Training>Fundamentals>Laws of training

↩ Back

Laws of training


There are lots of training programs around, each claiming to be the best. However, there are 7 hard and fast laws of training, which, according to Dr. Fred Hatfield (Dr. Squat), must be a part of any effective training program.

Seven laws of training

The Law of Individual Differences

We all have different abilities, bodies, strengths, and weaknesses, and we all respond differently o any given system of training. Some examples of these differences are as follows:
  • Bigger muscles heal slower than smaller muscles.
  • Fast movements require more recovery time than slow movements.
  • Women recover more slowly than men.
  • Younger people recover quicker than older people.
  • Heavier loads require more recovery than lower loads.
These differences should be taken into consideration when designing any training program. Also, not all sports are the same; therefore, training must be specific to the individual sport.
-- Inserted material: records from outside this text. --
(** Nor does an ASCII class. *)
Lemma cls_foreign (ranges : list (N * N)) (a : N) :
  forallb (fun w => (snd w <? 128)%N) ranges = true -> foreign a = true ->
  cls_matches true ranges a = false.
Proof.
  intros R A. apply foreign_spec in A. destruct A as [L [F _]].
  unfold cls_matches. rewrite F.
  assert (U : ascii_upper a = a).
  { unfold ascii_upper.
    destruct ((97 <=? a) && (a <=? 122))%N eqn:E; [|reflexivity].
    apply andb_prop in E. destruct E as [_ E]. apply N.leb_le in E. lia. }
  rewrite U, (in_ranges_above _ R L). reflexivity.
Qed.

Lemma at_eol_case (s s' : str) : case_variant s s' -> at_eol s = at_eol s'.
Proof.
  intros H. destruct H as [|a b s s' Hab Hs]; [reflexivity|].
  destruct Hs; simpl; try reflexivity.
  apply same_letter_newline; exact Hab.
Qed.
(** X7: a string made of nothing but dollar signs, commas and white
    space has no number in it: [normalize_price] gives [None]. *)
Theorem normalize_price_symbols_only (s : string) :
  forall_chars (fun c => is_price_symbol c || isspace c) s = true ->
  normalize_price s = Returns None.
Proof.
  intros H. rewrite normalize_price_via_float.
  assert (Hsp : forall_chars isspace (without is_price_symbol s) = true).
  { clear -H. induction s as [| c s IH]; [reflexivity |].
    cbn [forall_chars without] in *.
    apply andb_true_iff in H. destruct H as [Hc Hs].
    destruct (is_price_symbol c) eqn:E; [now apply IH |].
    cbn [forall_chars]. cbn [orb] in Hc. now rewrite Hc, IH. }
  unfold strip. rewrite (lstrip_all _ _ Hsp). reflexivity.
Qed.

Lemma normalize_price_symbols_only_witness :
  normalize_price " $ ,, $" = Returns None.
Proof.
  apply (normalize_price_symbols_only " $ ,, $"). reflexivity.
Defined.

End NormalizePriceMore.

Section DigitFacts.

Ltac by_bits c :=
  destruct c as [b0 b1 b2 b3 b4 b5 b6 b7];
  destruct b0, b1, b2, b3, b4, b5, b6, b7.

Ltac decide_codes :=
  repeat match goal with
         | |- context [?a <=? ?b] => destruct (Z.leb_spec a b)
         | |- context [?a <? ?b] => destruct (Z.ltb_spec a b)
         | |- context [?a =? ?b] => destruct (Z.eqb_spec a b)
         end; try lia; try reflexivity.

Lemma digit_code c : isdigit c = true -> 48 <= code c <= 57.
Proof.
  unfold isdigit. intros H. apply andb_true_iff in H. destruct H as [H1 H2].
  apply Z.leb_le in H1, H2. lia.
Qed.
The Overcompensation Principle

Your body overcompensates for training stress by giving you bigger and stronger muscles. The body always tends to overcompensate as it adapts to the stress it receives. For example, if break boards with punches a lot, your knuckles will form calluses to protect them. If you continue to this endeavor, the calluses will grow larger and larger until they look abnormal. The same holds for muscles.

The Overload Principle

You can make your body overcompensate by stressing them beyond that which they are accustomed to. To force overcompensation, there must be an overload, stress greater normal, placed on the body. For example, if you keep squatting using the same weight with the same reps and sets, you will experience little improvement in your squats.

The SAID Principle

SAID is the acronym for Specific Adaptation to Imposed Demands. It means each part of the body responds to a different form of stress in a highly specific way. To become better at squats, you must do squats. To gain powerful kicks, you must train explosively. Training must be specific, so it makes no sense to train for anything other than your sport-specific skills.

The Use/Disuse Principle

This “Use it or lose it” principle means that your muscles hypertrophy with use and atrophy with disuse. When you train, you get better at what you are training for; but when you stop training, you lose your “edge” and then you get worse. The body will never adapt unless it is taxed often enough.

The GAS Principle

GAS is the acronym for General Adaptation Syndrome, which states that there must be a period of low-intensity training or complete rest following periods of high-intensity training. This principle originally applied to psychological stress but has also been applied to physical stress. The body responds to physical stress in three phases:
  • The Alarm Phase. The body will not like the overloaded stress place upon it and begins to take drastic measures to combat it.
  • The Resistance Phase. The body will try to resist overload stress.
  • The Exhaustion Phase. The body will inevitably become exhausted if it doesn’t receive rest from the stress.

The Specificity Principle

The body will adapt in a highly specific way to the training it receives. You’ll get stronger at squats by doing squats as opposed to leg presses, and you’ll get greater endurance for the marathon by running long distances than you will by cycling long distances.

However, a strong athletic foundation is needed, because the body may not be ready for such specific training. For example, in training for a ballistic sport, the body may not be ready to act or train this way. Thus, you must move from highly general training to highly specific training.